Cultura

Octágono mágico

Con este tema del nuevo etiquetado en alimentos con un octágono negro relleno de una leyenda precautoria se presentan varios problemas que debemos discutir. Lo primero es ver si el etiquetado es el adecuado y, segundo, analizar qué tan efectivo puede llegar a ser. Lo pregunto porque acabo de ver un frasco de sal del Himalaya con una etiqueta que dice “exceso de sodio”. Hay que estar monumentalmente pendejo para no advertir que si se trata de sal, pues tendremos una presencia importante de sodio. Supongo que el etiquetado tendrá algún tipo de efecto, no sé si consciente o inconsciente, pero podría disminuir el consumo de ciertos productos. Pero hasta no ver una estadística confiable no hay manera de asegurar nada.
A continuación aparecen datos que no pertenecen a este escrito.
(* ===== verification/DeckClaims.v ===== *)
(** * DeckClaims: what a deck promises *)
From S2P Require Export DeckGuarantees.
#[local] Open Scope Z_scope.

(** ** Closes that wait *)

Definition same_closes (s s' : Store) : Prop :=
  pending_closes s' = pending_closes s /\ close_undo (deck s') = close_undo (deck s).

#[local] Instance same_closes_preorder : PreOrder same_closes.
Proof. split; [done|]. intros s1 s2 s3 [? ?] [? ?]. split; congruence. Qed.

Lemma resolve_same s folder : same_closes s (snd (resolve_in s folder)).
Proof.
  unfold resolve_in, resolve_for_edit. destruct (seed_if_absent _ _ _ _). by destruct (resolve _ _ _ _).
Qed.

Lemma navigate_same s path : same_closes s (navigate s path).
Proof. done. Qed.

Lemma note_same s : same_closes s (note_change s).
Proof. done. Qed.

Lemma set_spotlight_same s session : same_closes s (fst (set_spotlight_session_id s session)).
Proof. unfold set_spotlight_session_id. by destruct (decide _). Qed.

Lemma clear_spotlight_same s : same_closes s (fst (clear_spotlight s)).
Proof. apply set_spotlight_same. Qed.

Lemma pane_count_same s count : same_closes s (fst (set_visible_pane_count s count)).
Proof. unfold set_visible_pane_count. by destruct (_ =? _). Qed.

Section closes.
Context `{RecordsCodec}.

Lemma commit_same s folder next storage : same_closes s (fst (commit s folder next storage)).
Proof. done. Qed.

Lemma reshape_same s folder edit storage : same_closes s (fst (reshape s folder edit storage)).
Proof.
  unfold reshape. pose proof (resolve_same s folder) as Hr. destruct (resolve_in s folder) as [current s1]. exact Hr.
Qed.

(** The close of [session] still waits, and so does its undo. *)
Definition waits (session : string) (undo : CloseUndo) (s : Store) : Prop :=
  is_Some (PendingCloses.entries (pending_closes s) !! session) /\ close_undo (deck s) !! session = Some undo.

Lemma waits_same session undo s s' : same_closes s s' -> waits session undo s -> waits session undo s'.
Proof. intros [E1 E2] [W1 W2]. split; congruence. Qed.

Lemma observe_waits session undo s folder followed compact storage :
  waits session undo s -> waits session undo (fst (observe s folder followed compact storage)).
Proof.
  intros Hw. unfold observe. cbv zeta. set (s1 := with_deck s _).
  set (s2 := match observed_folder (deck s) with Some _ => _ | None => _ end).
  set (s3 := if stale_spotlight s2 then _ else _).
  assert (H3 : waits session undo s3).
  { apply (waits_same _ _ s2); [unfold s3; destruct (stale_spotlight s2); [apply clear_spotlight_same|done]|].
    apply (waits_same _ _ s1); [|exact Hw]. unfold s2. destruct (observed_folder (deck s)); [|done].
    destruct (decide _); [done|apply clear_spotlight_same]. }
  set (s4 := retain_close_undo s3).
  assert (H4 : waits session undo s4).
  { destruct H3 as [[entry E] W]. split; [by exists entry|]. apply map_lookup_filter_Some. split; [done|].
    cbn [fst]. unfold contains. by rewrite E. }
  destruct folder as [folder|]; [|exact H4].
  pose proof (resolve_same s4 folder) as Hr. destruct (resolve_in s4 folder) as [current s5]. cbn [snd] in Hr.
  set (s6 := if bool_decide _ then s5 else note_change s5).
  assert (H6 : waits session undo s6).
  { apply (waits_same _ _ s5); [unfold s6; by destruct (bool_decide _)|by eapply waits_same]. }
  destruct followed; [|exact H6]. destruct (route_selection_commit _ _ _); [|exact H6].
  by eapply waits_same; [apply commit_same|].
Qed.

(** The intents that neither close nor undo [session]. *)
Definition leaves_close (session : string) (intent : DeckIntent) : Prop :=
  match intent with IntentCloseTab _ other _ _ | UndoClose other => other <> session | _ => True end.

Lemma schedule_waits session undo s other labels now_ms :
  other <> session -> waits session undo s -> waits session undo (fst (schedule_close s other labels now_ms)).
Proof.
  intros Hne [W1 W2]. unfold schedule_close. cbv zeta. destruct (decide _); [by split|].
  split; [|done]. cbn [fst with_closes note_change pending_closes with_close PendingCloses.entries].
  by rewrite lookup_insert_ne.
Qed.

Lemma close_waits session undo s folder other active labels storage now_ms :
  other <> session -> waits session undo s ->
  waits session undo (fst (close_session s folder other active labels storage now_ms)).
Proof.
  intros Hne Hw. unfold close_session. destruct (is_pending (spawns s) other).
  - set (s1 := match ticket_for _ _ with Some _ => _ | None => _ end).
    assert (H1 : waits session undo s1).
    { apply (waits_same _ _ s); [|done]. unfold s1. destruct (ticket_for _ _); [|done].
      unfold abort_optimistic_spawn. by destruct (relevance _ _). }
    destruct folder as [folder|]; [|done]. by apply (waits_same _ _ s1); [apply (reshape_same s1 folder)|].
  - cbv zeta. destruct folder as [folder|].
    + pose proof (waits_same _ _ _ _ (resolve_same s folder) Hw) as H1.
      destruct (resolve_in s folder) as [current s1]. cbn [snd] in H1. cbn [fmap option_fmap option_map].
      destruct (schedule_waits session undo s1 other labels now_ms Hne H1) as [W1 W2].
      set (s2 := fst (schedule_close _ _ _ _)) in *. unfold commit, deck_commit. cbv zeta.
      destruct (bool_decide _); (split; [exact W1|]);
        cbn [fst deck navigate note_change with_deck DeckState.with_records with_close_undo close_undo request_navigation];
        by rewrite lookup_insert_ne.
    + cbn [fmap option_fmap option_map]. pose proof (schedule_waits session undo s other labels now_ms Hne Hw) as H2.
      by destruct (bool_decide _).
Qed.

Lemma undo_waits session undo s other storage :
  other <> session -> waits session undo s -> waits session undo (fst (undo_close s other storage)).
Proof.
  intros Hne Hw. unfold undo_close.
  assert (H1 : waits session undo (fst (undo_one s other))).
  { unfold undo_one. destruct (_ !! other); [|done]. destruct Hw as [W1 W2]. split; [|done].
    cbn [fst with_closes note_change pending_closes without_close PendingCloses.entries]. by rewrite lookup_delete_ne. }
  destruct (undo_one s other) as [s1 labels]. cbn [fst] in H1. destruct labels; [|done].
  destruct (close_undo (deck s1) !! other) as [held|]; [|done]. cbv zeta.
  unfold deck_commit. cbv zeta. set (s2 := note_change _).
  assert (H2 : waits session undo s2).
  { destruct H1 as [W1 W2]. split; [done|]. unfold s2.
    cbn [deck note_change with_deck DeckState.with_records with_close_undo close_undo]. by rewrite lookup_delete_ne. }
  by destruct (was_viewed held).
Qed.

Lemma intent_waits session undo s intent storage now_ms :
  leaves_close session intent -> waits session undo s ->
  waits session undo (fst (apply_deck_intent s intent storage now_ms)).
Proof.
  intros Hl Hw. destruct intent; cbn [apply_deck_intent leaves_close] in *.
  - pose proof (observe_waits session undo s folder followed_session_id compact storage Hw) as Ho.
    destruct (observe _ _ _ _ _). eapply waits_same; [apply pane_count_same|exact Ho].
  - apply (waits_same _ _ s); [|done]. unfold select_session. pose proof (resolve_same s folder) as Hr.
    destruct (resolve_in s folder) as [current s1]. destruct (decide _); [exact Hr|]. cbv zeta.
    unfold commit, deck_commit. cbv zeta. cbn [fst].
    destruct (match _ with Some id => _ | None => false end); [|exact Hr].
    etransitivity; [exact Hr|]. by etransitivity; [|apply set_spotlight_same].
  - apply (waits_same _ _ s); [|done]. unfold focus_rendered_pane. pose proof (resolve_same s folder) as Hr.
    destruct (resolve_in s folder) as [current s1]. destruct (_ || _); [exact Hr|].
    destruct (find_leaf _ _); [|exact Hr]. unfold commit, deck_commit. cbv zeta. by destruct (decide _).
  - apply (waits_same _ _ s); [|done]. unfold open_spawned. set (without := mkDeckFolder _ _).
    pose proof (resolve_same s without) as Hr. destruct (resolve_in s without) as [current s1].
    by destruct (_ && _).
  - by apply (waits_same _ _ s); [apply reshape_same|].
  - pose proof (reshape_same s folder (fun current => move_tab current tab_id to_pane_id None) storage) as Hr.
    destruct (reshape s folder _ storage). by apply (waits_same _ _ s).
  - apply (waits_same _ _ s); [|done]. unfold split_pane. pose proof (resolve_same s folder) as Hr.
    destruct (resolve_in s folder) as [current s1]. by destruct (split_leaf _ _ _ _ _ _).
  - by apply (waits_same _ _ s); [apply reshape_same|].
  - apply (waits_same _ _ s); [|done]. unfold arrange. pose proof (clear_spotlight_same s) as Hc.
    pose proof (resolve_same (fst (clear_spotlight s)) folder) as Hr.
    destruct (resolve_in _ folder) as [current s1]. destruct (arrange_layout _ _ _ _).
    etransitivity; [exact Hc|exact Hr].
  - apply (waits_same _ _ s); [|done]. unfold toggle_spotlight. destruct (spotlight s); [apply clear_spotlight_same|].
    pose proof (resolve_same s folder) as Hr. destruct (resolve_in s folder) as [current s1].
    destruct (find_leaf _ _); [|exact Hr]. destruct (decide _); [exact Hr|].
    etransitivity; [exact Hr|apply set_spotlight_same].
  - by apply (waits_same _ _ s); [apply clear_spotlight_same|].
  - by apply close_waits.
  - by apply undo_waits.
Qed.
Lemma sweep_spec s now_ms :
  keyed (pending_closes s) ->
  let '(s', due) := sweep_pending_closes s now_ms in
  due = due_closes (pending_closes s) now_ms /\ keyed (pending_closes s')
  /\ forall tab, deadline_of (pending_closes s') tab
       = match deadline_of (pending_closes s) tab with
         | Some deadline => if deadline <=? now_ms then None else Some deadline
         | None => None
         end.
Proof.
  intros Hk. unfold sweep_pending_closes.
  set (p := mkPendingCloses (PendingCloses.entries (pending_closes s)) _ _).
  assert (Hdue : due_closes p now_ms = due_closes (pending_closes s) now_ms) by done.
  destruct (due_closes_spec (pending_closes s) now_ms Hk) as [_ Hin].
  assert (Hlook : forall due, due = due_closes (pending_closes s) now_ms -> forall tab,
            deadline_of (foldl expire_close p due) tab
            = match deadline_of (pending_closes s) tab with
              | Some deadline => if deadline <=? now_ms then None else Some deadline | None => None end).
  { intros due -> tab. unfold deadline_of at 1. rewrite expire_all_entries, delete_all_lookup.
    destruct (decide (tab ∈ _)) as [Ht|Ht].
    - apply Hin in Ht as (deadline & -> & Hle). cbn. by rewrite (proj2 (Z.leb_le _ _) Hle).
    - fold (deadline_of p tab). change (deadline_of p tab) with (deadline_of (pending_closes s) tab).
      destruct (deadline_of (pending_closes s) tab) as [deadline|] eqn:E; [|done].
      destruct (Z.leb_spec deadline now_ms); [|done]. destruct Ht. apply Hin. by exists deadline. }
  rewrite Hdue. destruct (due_closes (pending_closes s) now_ms) as [|first rest] eqn:E.
  - split_and!; [done|exact Hk|]. intros tab. by apply (Hlook []).
  - split_and!; [done| |].
    + intros tab entry. cbn [pending_closes note_change with_closes]. rewrite expire_all_entries, delete_all_lookup.
      destruct (decide _); [done|]. apply Hk.
    + intros tab. by apply (Hlook (first :: rest)).
Qed.

Lemma release_tab_entries s tab :
  PendingCloses.entries (pending_closes (release_tab s tab)) = PendingCloses.entries (pending_closes s).
Proof. unfold release_tab, release_closing. by destruct (bool_decide _). Qed.

Lemma release_tab_kills s tab :
  kills_in_flight (pending_closes (release_tab s tab)) = kills_in_flight (pending_closes s).
Proof. unfold release_tab, release_closing. by destruct (bool_decide _). Qed.

Lemma expire_all_kills p tabs : kills_in_flight (foldl expire_close p tabs) = kills_in_flight p.
Proof. revert p. induction tabs as [|tab tabs IH]; intros p; [done|]. cbn. by rewrite IH. Qed.

Lemma sweep_kills s now_ms :
  kills_in_flight (pending_closes (fst (sweep_pending_closes s now_ms))) = kills_in_flight (pending_closes s).
Proof.
  unfold sweep_pending_closes. set (p := mkPendingCloses _ _ _). destruct (due_closes p now_ms); [done|].
  cbn [fst pending_closes note_change with_closes]. by rewrite expire_all_kills.
Qed.

Lemma settle_kill_spec s answer now_ms :
  let '(s', calls, _) := settle_kill s answer now_ms in
  PendingCloses.entries (pending_closes s') = PendingCloses.entries (pending_closes s)
  /\ kills_in_flight (pending_closes s')
     = awaited_step (kills_in_flight (pending_closes s)) (CloseAnswered answer now_ms, calls)
  /\ answer_calls (kills_in_flight (pending_closes s)) answer calls.
Proof.
  unfold settle_kill, take_kill, answer_calls.
  destruct (kills_in_flight (pending_closes s) !! rpc_call_id answer) as [tab|] eqn:E.
  2:{ split_and!; [done|done|]. destruct answer as [? ? [] []|?|?]; try done. cbn in E. by rewrite E. }
  set (s1 := with_closes s _). destruct answer as [call_id session force accepted|call_id error|call_id]; cbn in E.
  2:{ split_and!; [exact (release_tab_entries s1 tab)|apply (release_tab_kills s1)|done]. }
  2:{ by split_and!. }
  destruct accepted; [split_and!; [done|done|by destruct force]|].
  destruct force; cbn [negb andb].
  - split_and!; [apply (release_tab_entries s1)|apply (release_tab_kills s1)|done].
  - rewrite E. destruct (is_agent_tab tab) eqn:Ea; cbn [negb]; [by split_and!|].
    pose proof (issue_kill_spec s1 tab true) as Hk. unfold issue_kill, is_agent_tab in *.
    destruct (strip_prefix "agent:" tab); [done|]. cbn [take_call_id] in *.
    destruct Hk as (_ & _ & K1 & _ & K2). split_and!; [apply K1|apply K2|by eexists].
Qed.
El problema de los alimentos industrializados es que muchos están elaborados con una lista de ingredientes que o son perniciosos por sí mismos o contienen cantidades equivocadas de ingredientes que, a dosis bajas, son inocuos. Hay etiquetas que marcan tal cantidad de ingredientes que me llevan a pensar que el objetivo es alejarse cada vez más de lo natural. Y es que la industria alimentaria se ha servido de la química y la bioquímica para perfeccionar sus productos, muchas veces no contemplando el aspecto nutricional. Y aquí viene entonces el segundo punto de esta charla, que es justamente la nutrición.

Vivimos en un país que padece de dos cosas principalmente: ignorancia y pobreza. Grave mezcla. Esto da como resultado la desnutrición, entre otras cosas, porque las personas que no tienen mucho dinero para comprar insumos frescos lo gastan en comida rápida y empacada, alimentos baratos que aportan muy poco valor nutricional. Frituras, sopas instantáneas, golosinas de todo tipo; es más fácil sacarle la vuelta a preparaciones caseras básicas que ir a la tienda de conveniencia a comprar basura en bolsa o en empaque de poliestireno. Así nos vamos poco a poco intoxicando de sustancias que antes no eran parte de nuestra dieta, y esto carga pesada y contundente factura al sector de salud pública.

Pero además del aspecto orgánico, tenemos el social: la mercadotecnia auxilia la venta de estos productos y los interioriza en las mentes de las personas, llevándolos a consumir y a crear esquemas de comportamiento asociados a este consumo. Entonces se genera una ruptura patente con los viejos hábitos alimenticios, aquellos que contemplaban no solo ingredientes más frescos, sino aquellos que se consumían en recetas que tenían un valor social, un contexto histórico, una relevancia de barrio o de región. Así, las recetas que nos obligaban a reunirnos de cierta manera, a conversar, a prestarle atención a esa conexión con el campo, con las tradiciones y con el significado profundo de esa forma de vida han quedado rezagadas. Nos hemos apartado de algo muy valioso, algo que representaba no solo un elemento de cohesión social, sino de un proceso de identidad.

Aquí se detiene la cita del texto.